* Task to complete:
Your answer should consist only of the lines below from the one with "Definition waiting : Node" through the one with "apply (accepted_block_drops_orphans 5", copied exactly.

[Record extracts Boundary: Start]

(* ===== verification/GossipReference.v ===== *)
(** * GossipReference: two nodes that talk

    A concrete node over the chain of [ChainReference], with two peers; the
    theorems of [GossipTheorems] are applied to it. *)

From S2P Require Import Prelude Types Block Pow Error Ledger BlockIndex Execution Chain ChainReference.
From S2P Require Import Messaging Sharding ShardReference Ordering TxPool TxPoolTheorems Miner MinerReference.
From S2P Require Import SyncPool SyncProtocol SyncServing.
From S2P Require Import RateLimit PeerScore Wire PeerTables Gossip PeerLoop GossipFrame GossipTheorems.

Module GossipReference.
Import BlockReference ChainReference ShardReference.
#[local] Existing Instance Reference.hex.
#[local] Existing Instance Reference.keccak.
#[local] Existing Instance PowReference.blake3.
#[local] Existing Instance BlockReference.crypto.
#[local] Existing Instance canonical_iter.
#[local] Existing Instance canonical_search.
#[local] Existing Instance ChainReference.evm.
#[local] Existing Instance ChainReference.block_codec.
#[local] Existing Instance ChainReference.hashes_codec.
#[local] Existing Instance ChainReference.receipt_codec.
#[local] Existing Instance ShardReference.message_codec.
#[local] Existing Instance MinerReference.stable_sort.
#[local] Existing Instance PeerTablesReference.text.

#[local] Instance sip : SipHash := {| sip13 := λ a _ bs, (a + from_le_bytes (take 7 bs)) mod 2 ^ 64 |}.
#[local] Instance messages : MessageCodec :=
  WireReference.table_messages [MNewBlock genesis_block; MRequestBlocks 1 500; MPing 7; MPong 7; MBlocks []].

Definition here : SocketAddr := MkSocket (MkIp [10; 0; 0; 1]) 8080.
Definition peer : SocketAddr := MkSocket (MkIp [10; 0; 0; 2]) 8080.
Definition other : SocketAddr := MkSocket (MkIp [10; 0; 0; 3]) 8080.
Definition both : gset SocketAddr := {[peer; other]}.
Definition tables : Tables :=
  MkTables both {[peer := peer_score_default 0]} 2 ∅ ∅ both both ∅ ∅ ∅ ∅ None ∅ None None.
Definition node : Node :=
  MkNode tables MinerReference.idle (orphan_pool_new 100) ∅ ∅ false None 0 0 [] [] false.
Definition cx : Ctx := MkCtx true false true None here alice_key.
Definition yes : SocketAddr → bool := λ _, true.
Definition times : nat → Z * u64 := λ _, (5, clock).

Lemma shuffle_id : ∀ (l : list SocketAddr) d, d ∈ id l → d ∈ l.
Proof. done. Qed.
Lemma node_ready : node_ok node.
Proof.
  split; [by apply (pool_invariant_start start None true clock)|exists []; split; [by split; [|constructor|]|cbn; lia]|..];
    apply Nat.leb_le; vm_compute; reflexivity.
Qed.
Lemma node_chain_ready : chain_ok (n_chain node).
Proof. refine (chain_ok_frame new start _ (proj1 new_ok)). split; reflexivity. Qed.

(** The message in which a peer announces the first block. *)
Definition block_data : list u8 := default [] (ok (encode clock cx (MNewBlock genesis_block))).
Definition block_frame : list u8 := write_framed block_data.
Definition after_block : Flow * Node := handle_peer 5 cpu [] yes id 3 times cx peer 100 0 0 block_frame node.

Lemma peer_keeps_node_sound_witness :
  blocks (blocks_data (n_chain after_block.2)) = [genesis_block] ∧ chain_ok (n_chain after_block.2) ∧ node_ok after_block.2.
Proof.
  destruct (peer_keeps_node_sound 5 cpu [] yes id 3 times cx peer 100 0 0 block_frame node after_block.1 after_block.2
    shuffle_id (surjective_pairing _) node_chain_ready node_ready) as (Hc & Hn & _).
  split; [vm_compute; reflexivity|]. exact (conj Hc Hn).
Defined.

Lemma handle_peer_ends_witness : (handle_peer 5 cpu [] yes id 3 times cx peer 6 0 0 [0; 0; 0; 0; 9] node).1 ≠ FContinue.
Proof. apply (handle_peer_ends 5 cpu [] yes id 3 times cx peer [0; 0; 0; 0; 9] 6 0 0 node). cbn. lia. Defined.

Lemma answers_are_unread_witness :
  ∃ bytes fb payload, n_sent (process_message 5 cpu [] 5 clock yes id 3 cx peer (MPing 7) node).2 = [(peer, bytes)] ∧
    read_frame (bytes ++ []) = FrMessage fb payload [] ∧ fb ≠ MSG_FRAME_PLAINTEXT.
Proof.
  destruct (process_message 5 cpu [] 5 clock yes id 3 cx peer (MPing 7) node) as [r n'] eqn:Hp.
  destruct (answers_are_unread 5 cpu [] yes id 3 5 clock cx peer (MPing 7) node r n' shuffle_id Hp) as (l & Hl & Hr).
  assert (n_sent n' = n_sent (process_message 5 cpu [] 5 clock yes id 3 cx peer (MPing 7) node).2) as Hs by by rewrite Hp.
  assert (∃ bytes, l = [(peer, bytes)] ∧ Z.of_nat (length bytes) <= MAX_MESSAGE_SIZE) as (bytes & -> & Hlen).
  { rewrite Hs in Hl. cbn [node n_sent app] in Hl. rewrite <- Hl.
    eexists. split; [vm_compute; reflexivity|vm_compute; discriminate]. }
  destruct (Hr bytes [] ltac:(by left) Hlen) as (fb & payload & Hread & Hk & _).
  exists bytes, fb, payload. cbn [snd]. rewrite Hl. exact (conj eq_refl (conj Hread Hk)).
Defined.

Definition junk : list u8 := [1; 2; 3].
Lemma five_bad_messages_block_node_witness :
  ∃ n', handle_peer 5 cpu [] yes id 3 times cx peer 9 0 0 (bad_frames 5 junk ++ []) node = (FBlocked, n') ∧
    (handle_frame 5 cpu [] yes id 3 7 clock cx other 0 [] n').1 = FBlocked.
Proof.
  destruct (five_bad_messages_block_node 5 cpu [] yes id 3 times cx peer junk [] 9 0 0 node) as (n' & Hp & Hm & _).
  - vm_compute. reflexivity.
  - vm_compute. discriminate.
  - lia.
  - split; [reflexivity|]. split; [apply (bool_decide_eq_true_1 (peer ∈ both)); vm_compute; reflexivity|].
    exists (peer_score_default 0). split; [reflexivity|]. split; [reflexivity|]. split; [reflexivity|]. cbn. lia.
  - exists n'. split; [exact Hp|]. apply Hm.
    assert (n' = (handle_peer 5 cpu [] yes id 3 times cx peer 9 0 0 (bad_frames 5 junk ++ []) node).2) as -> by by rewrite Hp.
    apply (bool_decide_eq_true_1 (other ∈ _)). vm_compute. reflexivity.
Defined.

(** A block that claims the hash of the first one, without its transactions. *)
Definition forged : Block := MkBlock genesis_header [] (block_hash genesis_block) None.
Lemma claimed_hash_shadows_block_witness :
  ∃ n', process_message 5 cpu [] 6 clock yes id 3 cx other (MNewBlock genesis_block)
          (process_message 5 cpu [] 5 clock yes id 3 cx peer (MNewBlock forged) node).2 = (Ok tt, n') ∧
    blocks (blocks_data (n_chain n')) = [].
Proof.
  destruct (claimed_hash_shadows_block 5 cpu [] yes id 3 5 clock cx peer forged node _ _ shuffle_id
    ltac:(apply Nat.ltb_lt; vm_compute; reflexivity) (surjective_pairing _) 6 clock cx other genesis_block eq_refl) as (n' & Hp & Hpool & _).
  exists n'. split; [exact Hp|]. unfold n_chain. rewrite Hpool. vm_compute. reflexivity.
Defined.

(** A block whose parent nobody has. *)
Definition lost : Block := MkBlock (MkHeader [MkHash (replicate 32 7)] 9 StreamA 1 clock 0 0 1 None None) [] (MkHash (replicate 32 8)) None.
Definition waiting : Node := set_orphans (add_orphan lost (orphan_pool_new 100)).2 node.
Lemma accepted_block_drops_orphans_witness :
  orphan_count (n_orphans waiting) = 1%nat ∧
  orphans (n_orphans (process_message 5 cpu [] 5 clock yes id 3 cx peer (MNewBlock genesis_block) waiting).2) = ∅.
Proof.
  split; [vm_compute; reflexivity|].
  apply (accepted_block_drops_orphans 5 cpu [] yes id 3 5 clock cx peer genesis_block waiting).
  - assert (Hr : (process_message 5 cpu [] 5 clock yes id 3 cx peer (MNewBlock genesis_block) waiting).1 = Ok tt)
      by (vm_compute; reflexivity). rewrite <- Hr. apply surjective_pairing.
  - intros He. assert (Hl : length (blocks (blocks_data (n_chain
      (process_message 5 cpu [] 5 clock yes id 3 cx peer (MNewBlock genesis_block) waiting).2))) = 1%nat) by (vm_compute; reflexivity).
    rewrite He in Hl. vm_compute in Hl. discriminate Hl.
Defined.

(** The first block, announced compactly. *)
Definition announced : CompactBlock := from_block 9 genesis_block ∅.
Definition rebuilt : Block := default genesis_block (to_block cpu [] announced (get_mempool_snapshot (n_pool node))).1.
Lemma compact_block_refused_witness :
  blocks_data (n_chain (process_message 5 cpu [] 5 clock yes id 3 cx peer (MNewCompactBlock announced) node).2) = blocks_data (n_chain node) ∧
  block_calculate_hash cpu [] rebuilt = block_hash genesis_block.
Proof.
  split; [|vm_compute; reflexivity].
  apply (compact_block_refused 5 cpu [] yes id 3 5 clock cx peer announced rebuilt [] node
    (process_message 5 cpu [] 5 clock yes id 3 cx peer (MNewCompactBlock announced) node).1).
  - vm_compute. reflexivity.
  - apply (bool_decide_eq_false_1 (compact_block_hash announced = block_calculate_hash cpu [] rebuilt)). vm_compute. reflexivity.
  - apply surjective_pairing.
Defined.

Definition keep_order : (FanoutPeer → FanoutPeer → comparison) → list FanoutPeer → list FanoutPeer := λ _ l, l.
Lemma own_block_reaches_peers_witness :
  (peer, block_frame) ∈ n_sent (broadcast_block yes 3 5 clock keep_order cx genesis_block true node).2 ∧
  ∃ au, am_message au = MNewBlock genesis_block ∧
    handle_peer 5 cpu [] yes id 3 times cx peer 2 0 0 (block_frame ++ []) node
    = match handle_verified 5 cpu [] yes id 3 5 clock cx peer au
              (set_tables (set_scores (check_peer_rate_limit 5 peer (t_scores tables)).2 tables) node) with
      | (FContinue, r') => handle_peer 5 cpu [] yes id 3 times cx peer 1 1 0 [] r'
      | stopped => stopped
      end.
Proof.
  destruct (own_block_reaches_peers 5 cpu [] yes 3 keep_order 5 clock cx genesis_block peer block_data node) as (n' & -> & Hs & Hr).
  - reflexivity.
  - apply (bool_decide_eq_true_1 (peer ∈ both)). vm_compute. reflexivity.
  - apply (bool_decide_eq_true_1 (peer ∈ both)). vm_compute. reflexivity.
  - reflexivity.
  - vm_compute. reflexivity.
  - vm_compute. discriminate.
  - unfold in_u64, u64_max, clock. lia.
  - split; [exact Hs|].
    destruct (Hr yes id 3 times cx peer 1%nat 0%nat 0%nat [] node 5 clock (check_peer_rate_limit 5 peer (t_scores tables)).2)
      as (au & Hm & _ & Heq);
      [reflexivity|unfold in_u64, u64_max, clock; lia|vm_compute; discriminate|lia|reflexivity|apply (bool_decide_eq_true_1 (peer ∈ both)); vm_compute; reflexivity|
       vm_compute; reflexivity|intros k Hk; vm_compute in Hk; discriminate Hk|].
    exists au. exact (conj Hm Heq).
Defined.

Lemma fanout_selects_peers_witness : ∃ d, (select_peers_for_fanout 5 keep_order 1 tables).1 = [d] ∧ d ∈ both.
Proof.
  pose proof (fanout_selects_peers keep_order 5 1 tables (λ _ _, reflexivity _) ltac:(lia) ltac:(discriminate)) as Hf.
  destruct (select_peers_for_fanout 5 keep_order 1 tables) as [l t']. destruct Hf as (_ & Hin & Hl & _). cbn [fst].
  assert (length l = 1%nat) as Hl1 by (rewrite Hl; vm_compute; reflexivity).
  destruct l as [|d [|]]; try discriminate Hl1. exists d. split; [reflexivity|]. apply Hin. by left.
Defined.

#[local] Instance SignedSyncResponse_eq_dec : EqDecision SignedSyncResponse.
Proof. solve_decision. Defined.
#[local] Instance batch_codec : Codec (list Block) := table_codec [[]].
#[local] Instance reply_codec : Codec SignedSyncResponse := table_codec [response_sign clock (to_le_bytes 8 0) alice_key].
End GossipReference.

[Record extracts Boundary: End]

* Written response:
Definition waiting : Node := set_orphans (add_orphan lost (orphan_pool_new 100)).2 node.
Lemma accepted_block_drops_orphans_witness :
  orphan_count (n_orphans waiting) = 1%nat ∧
  orphans (n_orphans (process_message 5 cpu [] 5 clock yes id 3 cx peer (MNewBlock genesis_block) waiting).2) = ∅.
Proof.
  split; [vm_compute; reflexivity|].
  apply (accepted_block_drops_orphans 5 cpu [] yes id 3 5 clock cx peer genesis_block waiting).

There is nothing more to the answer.